(** * gmail-job-tracker: the ledger passes of [gmail_sync.py] and [job_tracker.py]

    The two scripts keep a ledger of job applications in a pandas DataFrame.
    [gmail_sync.py] loads it ([load_jobs_df]) and reconciles it with the
    confirmation and rejection e-mails of a mailbox ([scan_confirmations],
    [scan_rejections]); [job_tracker.py] fills the [summary], [skills] and
    [salary] columns from a remote summarizer ([process_jobs]).

    The development is a shallow embedding: a DataFrame is a list of column
    names and a list of rows, a row is a finite map from column names to
    cells, a cell is a [str] or the float NaN pandas reads for an empty CSV
    field.  The mailbox, the CSV parser, [email.utils.parsedate_to_datetime]
    and the summarization call are collaborators outside the repository; they
    enter as the data they hand over (the fetched messages, the frame
    [read_csv] returned) or as section variables. *)

From Stdlib Require Import String Ascii ZArith List DecimalString Lia.
From stdpp Require Import base option list gmap strings fin_maps.

Open Scope string_scope.
Open Scope list_scope.
Open Scope stdpp_scope.

(* ===================================================================== *)
(** ** Python values, exceptions and string built-ins                     *)
(* ===================================================================== *)

Module Py.

(** The exceptions the modelled code can meet. *)
Inductive exn :=
| KeyError (key : string)      (* df["c"] on a frame without column c *)
| TypeError                    (* str.join on a non-str element *)
| ValueError                   (* an unparseable Date header *)
| RemoteError.                 (* anything the remote call raised *)

Inductive Result (A : Type) :=
| Ok (a : A)
| Raise (e : exn).
Arguments Ok {A} a.
Arguments Raise {A} e.

Definition bind {A B} (m : Result A) (k : A -> Result B) : Result B :=
  match m with
  | Ok a => k a
  | Raise e => Raise e
  end.

(** A JSON scalar as Python sees it after parsing. *)
Inductive scalar :=
| SStr (s : string)
| SInt (z : Z)
| SBool (b : bool)
| SNone.

(** [str.isspace] on the ASCII range: TAB, LF, VT, FF, CR, FS, GS, RS, US
    and the space. *)
Definition isspace (c : ascii) : bool :=
  let n := nat_of_ascii c in
  (((9 <=? n) && (n <=? 13)) || ((28 <=? n) && (n <=? 32)))%nat.

Fixpoint lstrip (s : string) : string :=
  match s with
  | EmptyString => EmptyString
  | String c s' => if isspace c then lstrip s' else s
  end.

Fixpoint rstrip (s : string) : string :=
  match s with
  | EmptyString => EmptyString
  | String c s' =>
      match rstrip s' with
      | EmptyString => if isspace c then EmptyString else String c EmptyString
      | t => String c t
      end
  end.

(** [s.strip()] *)
Definition strip (s : string) : string := lstrip (rstrip s).

(** Truth value of a [str]: non-empty. *)
Definition truthy (s : string) : bool :=
  match s with
  | EmptyString => false
  | String _ _ => true
  end.

Definition lower_char (c : ascii) : ascii :=
  let n := nat_of_ascii c in
  if ((65 <=? n) && (n <=? 90))%nat then ascii_of_nat (n + 32) else c.

(** [s.lower()] on ASCII text. *)
Fixpoint lower (s : string) : string :=
  match s with
  | EmptyString => EmptyString
  | String c s' => String (lower_char c) (lower s')
  end.

(** [str(v)] for a scalar. *)
Definition str (v : scalar) : string :=
  match v with
  | SStr s => s
  | SInt z => NilZero.string_of_int (Z.to_int z)
  | SBool true => "True"
  | SBool false => "False"
  | SNone => "None"
  end.

(** The [str] elements of a list, or [TypeError] at the first element
    that is not a [str]: what [sep.join(l)] demands of [l]. *)
Fixpoint strs (l : list scalar) : Result (list string) :=
  match l with
  | [] => Ok []
  | SStr s :: rest => bind (strs rest) (fun ss => Ok (s :: ss))
  | _ :: _ => Raise TypeError
  end.

(** [sep.join(l)] *)
Definition join (sep : string) (l : list scalar) : Result string :=
  bind (strs l) (fun ss => Ok (String.concat sep ss)).

Fixpoint zeros (n : nat) : string :=
  match n with
  | O => EmptyString
  | S n' => String "0" (zeros n')
  end.

(** ["%0<width>d" % n] for a natural number. *)
Definition fmt_d (width n : nat) : string :=
  let digits := NilZero.string_of_uint (Nat.to_uint n) in
  zeros (width - String.length digits) +:+ digits.

End Py.

(** [Result] is a monad; stdpp's [x ← m; k] sequences calls that may raise. *)
#[export] Instance Result_ret : MRet Py.Result := fun A a => Py.Ok a.
#[export] Instance Result_bind : MBind Py.Result := fun A B k m => Py.bind m k.

(* ===================================================================== *)
(** ** The part of pandas the scripts use                                 *)
(* ===================================================================== *)

Module Pandas.

(** A cell of a text column: a [str], or NaN where the CSV field was
    empty. *)
Inductive cell :=
| CStr (s : string)
| CNaN.

#[export] Instance cell_eq_dec : EqDecision cell.
Proof. solve_decision. Defined.

Record DataFrame := mkDataFrame {
  columns : list string;
  rows : list (gmap string cell)
}.

(** Every row carries exactly the frame's columns. *)
Definition wf (df : DataFrame) : Prop :=
  Forall (fun r : gmap string cell => dom r = list_to_set (columns df)) (rows df).

(** [pd.DataFrame(columns=cols)] *)
Definition empty_frame (cols : list string) : DataFrame :=
  mkDataFrame cols [].

(** [pd.DataFrame([row])] for a dict literal [row]: one row, the columns
    in the order of the keys. *)
Definition from_record (row : list (string * cell)) : DataFrame :=
  mkDataFrame (map fst row) [list_to_map row].

(** The cell of a row under a column. *)
Definition at_col (col : string) (r : gmap string cell) : cell :=
  default CNaN (r !! col).

(** [df[col]]: the column as a series, [KeyError] without it. *)
Definition getitem (df : DataFrame) (col : string) : Py.Result (list cell) :=
  if bool_decide (col ∈ columns df) then Py.Ok (map (at_col col) (rows df))
  else Py.Raise (Py.KeyError col).

(** [df[col] = v] for a scalar [v]. *)
Definition setitem (col : string) (v : cell) (df : DataFrame) : DataFrame :=
  mkDataFrame
    (if bool_decide (col ∈ columns df) then columns df else columns df ++ [col])
    (map (insert col v) (rows df)).

(** One element of [series == s] for a [str] [s]: NaN equals nothing. *)
Definition eq_str (s : string) (c : cell) : bool :=
  match c with
  | CStr t => String.eqb t s
  | CNaN => false
  end.

(** [mask.any()] *)
Definition any (mask : list bool) : bool := existsb id mask.

(** One element of [series.fillna(v)]. *)
Definition fillna (v : string) (c : cell) : cell :=
  match c with
  | CNaN => CStr v
  | CStr s => CStr s
  end.

(** One element of [series.astype(str)]. *)
Definition astype_str (c : cell) : string :=
  match c with
  | CStr s => s
  | CNaN => "nan"
  end.
(** The store of [countConditions] when no condition is an inherited
    name: one number per condition. *)
Lemma medical_store data :
  let toks := tokens "Condition" data in
  (forall t, In t toks -> JS.inherited t = false) ->
  exists zs,
    fold_left Medical.count_row data []
    = map (fun kv => (fst kv, Medical.Num (snd kv))) zs
    /\ List.NoDup (map fst zs)
    /\ forall name value,
         In (name, value) zs <-> In name toks /\ value = occurrences name toks.
Proof.
  intros toks Htoks. exists (fold_left zstep toks []).
  split; [|split].
  - rewrite medical_rows_tokens. fold toks.
    exact (medical_zsteps toks [] Htoks).
  - now apply zstep_keys, List.NoDup_nil.
  - intros name value.
    destruct (zstep_keys toks []) as [Hnd Hk].
    specialize (Hnd (List.NoDup_nil _)).
    pose proof (zstep_count toks [] name) as Hc. cbn [JS.obj_get] in Hc.
    split.
    + intros Hin.
      assert (In name toks) as Ht.
      { destruct (Hk name) as [[]|H]; [|exact H].
        apply in_map_iff. now exists (name, value). }
      split; [exact Ht|].
      rewrite (obj_In_get _ _ _ Hnd Hin) in Hc. lia.
    + intros [Ht ->]. apply obj_get_In.
      apply occurrences_pos in Ht.
      destruct (JS.obj_get (fold_left zstep toks []) name);
        [f_equal; lia|lia].
Qed.

End MedicalStore.

Lemma numbers_of_nums zs :
  Medical.numbers (map (fun kv : string * Z => (fst kv, Medical.Num (snd kv))) zs)
  = Some zs.
Proof.
  induction zs as [|[k n] zs IH]; [reflexivity|].
  cbn [map Medical.numbers fst snd]. now rewrite IH.
Qed.

(** When no condition is named like a property that every object
    inherits, [countConditions] returns the first ten entries of a list
    that holds every condition of the data once, with the number of
    times it occurs among the conditions of all rows (at least 1),
    sorted by decreasing count, conditions with equal counts staying in
    the order of [Object.entries]. *)
Theorem countConditions_top (data : list DataItem) :
  let toks := tokens "Condition" data in
  (forall t, In t toks -> JS.inherited t = false) ->
  exists entries all,
    JS.obj_entries (fold_left Medical.count_row data [])
    = map (fun e => (fst e, Medical.Num (snd e))) entries
    /\ Medical.countConditions data = JS.Returns (firstn 10 all)
    /\ (length (firstn 10 all) <= 10)%nat
    /\ List.NoDup (map fst all)
    /\ (forall name value,
          In (name, value) all <-> In name toks /\ value = occurrences name toks)
    /\ (forall name value, In (name, value) all -> 1 <= value)
    /\ StronglySorted (fun a b => snd b <= snd a) all
    /\ (forall n, List.filter (fun e => snd e =? n) all
                  = List.filter (fun e => snd e =? n) entries).
Proof.
  intros toks Htoks.
  destruct (medical_store data Htoks) as (zs & Hstore & Hnd & Hzs). fold toks in Hzs.
  set (entries := JS.obj_entries zs).
  assert (Hentries : JS.obj_entries (fold_left Medical.count_row data [])
                     = map (fun e => (fst e, Medical.Num (snd e))) entries).
  { rewrite Hstore. now apply obj_entries_map. }
  exists entries, (JS.sort Medical.by_count entries).
  assert (Hin : forall name value,
            In (name, value) (JS.sort Medical.by_count entries)
            <-> In name toks /\ value = occurrences name toks).
  { intros name value. rewrite sort_In. unfold entries.
    rewrite obj_entries_In. apply Hzs. }
  split; [exact Hentries|].
  split; [|split; [|split; [|split; [|split; [|split]]]]].
  - unfold Medical.countConditions. now rewrite Hentries, numbers_of_nums.
  - rewrite length_firstn. lia.
  - apply (Permutation_NoDup (l := map fst zs)); [|exact Hnd].
    apply Permutation_map.
    transitivity entries; [symmetry; apply obj_entries_perm|symmetry; apply sort_perm].
  - exact Hin.
  - intros name value H. apply Hin in H. destruct H as [Ht ->].
    apply occurrences_pos in Ht. lia.
  - apply (StronglySorted_weaken (fun a b => Medical.by_count a b = false)).
    + intros a b _ _. unfold Medical.by_count. intros H.
      apply Z.ltb_ge in H. lia.
    + apply sort_sorted; unfold Medical.by_count.
      * intros a b H. apply Z.ltb_lt in H. apply Z.ltb_ge. lia.
      * intros a b c H1 H2. apply Z.ltb_ge in H1, H2. apply Z.ltb_ge. lia.
  - intros n. apply sort_filter. intros x y Hx Hy. unfold Medical.by_count.
    apply Z.eqb_eq in Hx, Hy. apply Z.ltb_ge. lia.
Qed.

Lemma countConditions_top_witness :
  let data : list DataItem :=
    [ {[ "Condition" := "Asthma, Flu" ]}; {[ "Condition" := "Flu" ]} ] in
  exists all, Medical.countConditions data = JS.Returns (firstn 10 all).
Proof.
  intros data.
  destruct (countConditions_top data) as (entries & all & _ & H & _).
  - vm_compute. intros t [<-|[<-|[<-|[]]]]; reflexivity.
  - now exists all.
Defined.

Lemma medical_reduce_parser vals headers : forall index (obj : DataItem),
  MedicalData.reduce vals index headers obj
  = Parser.reduce vals index (map JS.trim headers) obj.
Proof.
  induction headers as [|h headers IH]; intros index obj; [reflexivity|].
  cbn [MedicalData.reduce Parser.reduce map]. apply IH.
Qed.

Lemma has_some_value (item : DataItem) key :
  MedicalData.has item key = true -> Parser.some_value item = true.
Proof.
  unfold MedicalData.has, Parser.some_value. destruct (item !! key) as [v|] eqn:E;
    [|discriminate].
  intros Ht. apply existsb_exists. exists v. split; [|exact Ht].
  apply in_map_iff. exists (key, v). split; [reflexivity|].
  apply list_elem_of_In, elem_of_map_to_list, E.
Qed.

Lemma filter_filter_implied {A} (p q : A -> bool) (l : list A) :
  (forall x, p x = true -> q x = true) ->
  List.filter p (List.filter q l) = List.filter p l.
Proof.
  intros H. induction l as [|x l IH]; [reflexivity|]. cbn [List.filter].
  destruct (q x) eqn:Eq; cbn [List.filter]; destruct (p x) eqn:Ep; rewrite ?IH; auto.
  apply H in Ep. congruence.
Qed.

(** The parser of the medical chart returns exactly those rows of the
    tabular parser of the Likert charts whose Condition is not empty. *)
Theorem medical_parser_rows (csv : string) :
  MedicalData.parseCSV csv
  = List.filter (fun item => MedicalData.has item "Condition")
      (Parser.data (Parser.parseFile csv)).
Proof.
  unfold MedicalData.parseCSV. cbn [Parser.parseFile Parser.data].
  rewrite filter_filter_implied by (intros x; apply has_some_value).
  f_equal. apply map_ext. intros line. apply medical_reduce_parser.
Qed.

(** Every row the medical parser returns has a non-empty, trimmed
    Condition, so it counts for at least one condition; a file without a
    column named Condition (after trimming) gives no row at all. *)
Theorem medical_parser_condition (csv : string) :
  (forall item, In item (MedicalData.parseCSV csv) ->
     exists v, item !! "Condition" = Some v /\ v <> "" /\ JS.trim v = v
               /\ GroupAggregator.conditions "Condition" item
                  = JS.Returns (JS.split ", " v)
               /\ JS.split ", " v <> [])
  /\ (~ In "Condition"
          (map JS.trim (JS.split "," (hd "" (JS.split Parser.LF csv)))) ->
      MedicalData.parseCSV csv = []).
Proof.
  split.
  - intros item Hin. unfold MedicalData.parseCSV in Hin.
    apply filter_In in Hin. destruct Hin as [Hin Hc].
    unfold MedicalData.has in Hc.
    destruct (item !! "Condition") as [v|] eqn:E; [|discriminate].
    exists v. split; [reflexivity|]. split; [now apply truthy_ne|].
    apply in_map_iff in Hin. destruct Hin as (line & <- & _).
    rewrite medical_reduce_parser in E.
    split; [|split].
    + apply reduce_values in E.
      destruct E as [E|[j ->]]; [now rewrite lookup_empty in E|apply cell_trimmed].
    + unfold GroupAggregator.conditions, JS.row_read.
      rewrite medical_reduce_parser, E. now rewrite Hc.
    + now apply split_join.
  - intros Hno. unfold MedicalData.parseCSV.
    induction (tl (JS.split Parser.LF csv)) as [|line lines IH]; [reflexivity|].
    cbn [map List.filter]. rewrite IH.
    unfold MedicalData.has at 1.
    rewrite medical_reduce_parser, reduce_lookup_other by exact Hno.
    now rewrite lookup_empty.
Qed.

# [WORK TO BE COMPLETED]
Above are the entries. Quote exactly the lines from the one bearing "and the space. *)" through the one bearing "(** [s.strip()] *)".

# [RESPONSE FOR THIS EXERCISE]
    and the space. *)
Definition isspace (c : ascii) : bool :=
  let n := nat_of_ascii c in
  (((9 <=? n) && (n <=? 13)) || ((28 <=? n) && (n <=? 32)))%nat.

Fixpoint lstrip (s : string) : string :=
  match s with
  | EmptyString => EmptyString
  | String c s' => if isspace c then lstrip s' else s
  end.

Fixpoint rstrip (s : string) : string :=
  match s with
  | EmptyString => EmptyString
  | String c s' =>
      match rstrip s' with
      | EmptyString => if isspace c then EmptyString else String c EmptyString
      | t => String c t
      end
  end.

(** [s.strip()] *)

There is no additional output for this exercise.